TASK DIRECTIONS: Report every line of the records beneath this task that holds the string "left".

GIVEN INFORMATION:
───

(** The rest of [ipc_receive_message], from the line that reads the head. *)
Definition ipc_take (buf : ipc_message) : M ipc (Z * option ipc_message) :=
  r <- on_queue current (gets messages) ;;
  received <- deref (ring_front r) ;;
  m <- read_block received ;;
  buf' <- deref (copy_out m buf) ;;
  on_queue current
    (q <- get ;;
     r <- deref (ring_take MAX_MESSAGES_PER_QUEUE (messages q) None) ;;
     set_messages r) ;;;
  on_stats count_received ;;;
  on_queue current (Sync.release queue_lock) ;;;
  free received ;;;
  ret (IPC_SUCCESS, Some buf').

(** The result is the return value and what [*msg] holds afterwards. *)
Definition ipc_receive_message (switch_task : nat -> ipc -> ipc) (fuel : nat)
    (msg : option ipc_message) (fl : Z) : M ipc (Z * option ipc_message) :=
  match msg with
  | None => ret (IPC_ERR_INVALID_PARAM, None)
  | Some buf =>
      on_queue current (Sync.acquire queue_lock) ;;;
      n <- on_queue current (gets (fun q => count (messages q))) ;;
      if n =? 0
      then
        on_queue current (Sync.release queue_lock) ;;;
        if has_flag fl IPC_FLAG_NOWAIT then ret (IPC_ERR_NO_MESSAGE, Some buf)
        else
          on_queue current (Sync.release queue_lock) ;;;
          ipc_wait switch_task fuel 0 ;;;
          ipc_take buf
      else ipc_take buf
  end.

Definition ipc_peek_message (msg : option ipc_message) (fl : Z) : M ipc (Z * option ipc_message) :=
  match msg with
  | None => ret (IPC_ERR_INVALID_PARAM, None)
  | Some buf =>
      on_queue current (Sync.acquire queue_lock) ;;;
      n <- on_queue current (gets (fun q => count (messages q))) ;;
      if n =? 0
      then
        on_queue current (Sync.release queue_lock) ;;;
        ret (IPC_ERR_NO_MESSAGE, Some buf)
      else
        r <- on_queue current (gets messages) ;;
        peek <- deref (ring_front r) ;;
        m <- read_block peek ;;
        buf' <- deref (copy_out m buf) ;;
        on_queue current (Sync.release queue_lock) ;;;
        ret (IPC_SUCCESS, Some buf')
  end.

Definition ipc_message_count : M ipc Z :=
  on_queue current (Sync.acquire queue_lock) ;;;
  n <- on_queue current (gets (fun q => count (messages q))) ;;
  on_queue current (Sync.release queue_lock) ;;;
  ret n.

(** What [*out] holds afterwards. *)
Definition ipc_get_statistics (out : option ipc_stats) : M ipc (option ipc_stats) :=
  match out with
  | Some _ => s <- get ;; ret (Some (stats s))
  | None => ret None
  end.

Definition ipc_reset_statistics : M ipc unit := on_stats (fun _ => no_stats).

(** The loop of [ipc_flush_messages] with [n] rounds left. *)
Fixpoint flush_loop (tid : Z) (n : nat) (i flushed : Z) : M ipc Z :=
  match n with
  | O => ret flushed
  | S n' =>
      r <- on_queue tid (gets messages) ;;
      p <- deref (ring_nth MAX_MESSAGES_PER_QUEUE r i) ;;
      match p with
      | None => flush_loop tid n' (i + 1) flushed
      | Some a =>
          free (Some a) ;;;
          on_queue tid
            (q <- get ;;
             r <- deref (ring_set MAX_MESSAGES_PER_QUEUE (messages q) i None) ;;
             set_messages r) ;;;
          flush_loop tid n' (i + 1) (flushed + 1)
      end
  end.

Definition ipc_flush_messages (tid : Z) : M ipc Z :=
  let tid := if tid =? -1 then current else tid in
  if (tid <? 0) || (Z.of_nat MAX_TASKS <=? tid) then ret IPC_ERR_INVALID_PARAM
  else
    on_queue tid (Sync.acquire queue_lock) ;;;
    n <- on_queue tid (gets (fun q => count (messages q))) ;;
    flushed <- flush_loop tid (Z.to_nat n) 0 0 ;;
    on_queue tid
      (q <- get ;; set_messages (mk_ring (slots (messages q)) 0 0 0)) ;;;
    on_queue tid (Sync.release queue_lock) ;;;
    ret flushed.

Definition ipc_send_response (original_msg : option ipc_message) (ty : Z) (dat : option (list Z))
    (sz fl : Z) (block : option (addr * ipc_message)) : M ipc Z :=
  match original_msg with
  | None => ret IPC_ERR_INVALID_PARAM
  | Some m => ipc_send_message (sender m) ty dat sz fl block
  end.

End Functions.

(** ** Contract: mailboxes *)

(** What a message says: its header and the [size] bytes that count. *)
Record letter : Type := mk_letter {
  l_sender : Z;
  l_type : Z;
  l_flags : Z;
  l_size : Z;
  l_payload : list Z;
}.

Definition letter_of (m : ipc_message) : letter :=
  mk_letter (sender m) (type m) (flags m) (size m) (take (Z.to_nat (size m)) (data m)).

Record mail : Type := mk_mail {
  boxes : list (list letter);
  tally : ipc_stats;
}.

(** The bytes a send puts into the letter. With no data pointer they are what
    the fresh block happened to hold. *)
Definition payload (dat : option (list Z)) (g : ipc_message) (sz : Z) : list Z :=
  take (Z.to_nat sz) (default (data g) dat).
(** Moving a task from CPU [i] to CPU [j], or back behind its own queue. *)
Lemma move_task_spec ex k i j c Q :
  inv ex k -> i <> j -> cpu_states k !! i = Some c -> is_Some (cpu_states k !! j) ->
  0 < count (local_queue c) ->
  (forall cs, inv ex (set_cpu_states cs k) -> current_task <$> cs = current_task <$> cpu_states k ->
     local_tasks cs ≡ₚ local_tasks (cpu_states k) -> Q tt (set_cpu_states cs k)) ->
  wp (p <- deref (ring_front (local_queue c)) ;;
      upd_cpu (Z.of_nat i) (set_local_queue (ring_pop MAX_TASKS (local_queue c))) ;;;
      c' <- cpu_at (Z.of_nat j) ;;
      if count (local_queue c') <? MAX_TASKS
      then r <- deref (ring_push MAX_TASKS (local_queue c') p) ;; upd_cpu (Z.of_nat j) (set_local_queue r)
      else
        c <- cpu_at (Z.of_nat i) ;;
        r <- deref (ring_push MAX_TASKS (local_queue c) p) ;;
        upd_cpu (Z.of_nat i) (set_local_queue r)) Q k.
Proof.
  intros Hi Hne Hc [c' Hc'] Hpos HQ. pose proof (local_wf _ _ _ _ Hi Hc) as Hwf.
  pose proof (local_wf _ _ _ _ Hi Hc') as Hwf'. pose proof (lookup_lt_Some _ _ _ Hc) as Hlt.
  destruct (ring_pop_spec _ _ Hwf Hpos) as (p & Hf & Hwp & Hip). fold (level (local_queue c)) in Hip.
  set (r0 := ring_pop MAX_TASKS (local_queue c)) in *. fold (level r0) in Hip.
  pose proof (inv_set_local _ _ _ _ _ Hi Hc Hwp) as Hi1. set (cs1 := <[i := set_local_queue r0 c]> (cpu_states k)) in *.
  assert (cs1 !! j = Some c') as Hj1 by (unfold cs1; by rewrite list_lookup_insert_ne).
  assert (cs1 !! i = Some (set_local_queue r0 c)) as Hi1' by (unfold cs1; by rewrite list_lookup_insert_eq).
  pose proof (currents_insert (cpu_states k) i c r0 Hc) as Hcur. fold cs1 in Hcur.
  assert (local_tasks (cpu_states k) ≡ₚ p :: local_tasks cs1) as Hperm.
  { rewrite (local_split _ i c Hc), Hip. unfold cs1. by rewrite (local_insert _ i c _ Hc). }
  rewrite Hf. simpl. wp_steps. eapply wp_upd_cpu; [done|]. wp_steps.
  eapply wp_cpu_at; [exact Hj1|]. destruct (Z.ltb_spec (count (local_queue c')) MAX_TASKS).
  - destruct (ring_push_spec _ _ p Hwf') as (r & Hr & Hwr & Hir & _); [done|].
    rewrite Hr. simpl. eapply wp_upd_cpu; [exact Hj1|].
    apply (HQ (<[j := set_local_queue r c']> cs1)).
    + by apply (inv_set_local _ _ j c' r Hi1).
    + by rewrite currents_insert.
    + rewrite (local_insert cs1 j c' _ Hj1), Hperm, (local_split cs1 j c' Hj1).
      unfold level at 1. simpl. rewrite Hir. rewrite <- app_assoc. symmetry. apply Permutation_middle.
  - wp_steps. eapply wp_cpu_at; [exact Hi1'|]. simpl.
    destruct (ring_push_spec _ _ p Hwp) as (r & Hr & Hwr & Hir & _).
    { subst r0. simpl. destruct Hwf as (_ & _ & _ & ? & _). lia. }
    rewrite Hr. simpl. eapply wp_upd_cpu; [exact Hi1'|].
    apply (HQ (<[i := set_local_queue r (set_local_queue r0 c)]> cs1)).
    + by apply (inv_set_local _ _ i _ r Hi1).
    + by rewrite currents_insert.
    + rewrite (local_insert cs1 i _ _ Hi1'), Hperm, (local_split cs1 i _ Hi1').
      unfold level at 1. simpl. rewrite Hir. rewrite <- app_assoc. symmetry. apply Permutation_middle.
Qed.
Lemma create_quiet k entry nm prio fl block stk :
  quiet k -> 0 <= next_task_id k < 2 ^ 31 - 1 -> (forall a, block = Some a -> tasks k !! a = None) ->
  wp (scheduler_create_task entry nm prio fl block stk) (fun r k' => quiet k' /\
    (r = -1 \/ r = next_task_id k /\ exists a t, block = Some a /\ tasks k' !! a = Some t /\
       id t = r /\ state t = TASK_STATE_READY /\ priority t = prio)) k.
Proof.
  intros Hq Hnext Hfresh. pose proof Hq as (Hi & Hl & Hr & Hp). pose proof (locked_inv k Hq) as Hi1.
  unfold scheduler_create_task. wp_steps. apply wp_lock_sched; [done|].
  destruct block as [a|]; wp_steps.
  2:{ apply wp_unlock_sched. wp_steps. split; [|by left]. by apply (quiet_unlocked k (set_lock 1 k)). }
  pose proof (Hfresh a eq_refl) as Ha. cbn [next_task_id set_lock]. rewrite to_int_small by lia.
  set (k1 := set_next_task_id (next_task_id k + 1) (set_lock 1 k)).
  assert (inv None k1) as Hk1.
  { destruct Hi1. split; try done. intros b u Hb. pose proof (inv_next0 b u Hb). simpl in *. lia. }
  eapply wp_current_task; [exact Hk1|]. change (current k1) with (current k).
  assert (forall (f : Z -> M kernel Z) Q, (forall z, wp (f z) Q k1) ->
    wp (z <- match current k with Some c => t <- read_task c ;; ret (id t) | None => ret 0 end ;; f z) Q k1) as Hpar.
  { intros f Q Hf. destruct (current k) as [c|] eqn:Hc; wp_steps; [|apply Hf].
    destruct (current_live _ _ _ Hi Hc) as [u Hu]. eapply wp_read_task; [done|]. wp_steps. apply Hf. }
  apply Hpar. intros parent. wp_steps.
  match goal with |- context [<[a := ?t0]> _] => set (t := t0) end.
  set (k2 := set_tasks (<[a := t]> (tasks k1)) k1).
  destruct stk as [st|]; wp_steps.
  - assert (inv None k2) as Hk2 by (apply (inv_new_task None (set_lock 1 k)); (done || simpl; lia)).
    set (k3 := set_stacks (<[st := None]> (stacks k2)) k2).
    assert (inv None k3) as Hk3 by by eapply inv_ext.
    eapply setup_context_spec; [simpl; apply lookup_insert_eq|done|simpl; rewrite lookup_insert_eq; eauto|].
    intros m c. wp_steps. set (t' := set_context (Some c) t).
    assert (Some a ∉ ready k) as Hna.
    { intros Hin. destruct (inv_ready _ _ Hi _ Hin) as (b & u & [= ->] & ? & _). congruence. }
    eapply (add_task_spec None _ a t').
    + eapply (inv_upd_task None None (set_stacks m k3) a t); [by eapply inv_ext|simpl; apply lookup_insert_eq|done|done|done].
    + simpl. apply lookup_insert_eq.
    + by left.
    + done.
    + intros qs Hk4 _. wp_steps. apply wp_unlock_sched. wp_steps.
      eapply wp_read_task; [simpl; apply lookup_insert_eq|]. wp_steps. split.
      * apply (quiet_unlocked k _ Hq Hk4 eq_refl). intros b u Hb Hu. apply (Hr b u); [done|].
        simpl in Hu. rewrite !lookup_insert_ne in Hu; [done|..]; intros <-;
          destruct (current_live _ _ _ Hi Hb) as [v Hv]; congruence.
      * right. split; [done|]. exists a, t'. split; [done|]. split; [simpl; apply lookup_insert_eq|done].
  - apply wp_unlock_sched. wp_steps. split; [|by left].
    apply (quiet_unlocked k); [done| |done|].
    + eapply inv_ext; [exact Hk1|done..| |done|done|done|done]. simpl. by rewrite delete_insert_id.
    + intros b u Hb Hu. apply (Hr b u); [done|]. simpl in Hu. by rewrite delete_insert_id in Hu.
Qed.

───

RESPONSE TO THE EXERCISE:
(** The loop of [ipc_flush_messages] with [n] rounds left. *)
  2:{ apply wp_unlock_sched. wp_steps. split; [|by left]. by apply (quiet_unlocked k (set_lock 1 k)). }
    + by left.
  - apply wp_unlock_sched. wp_steps. split; [|by left].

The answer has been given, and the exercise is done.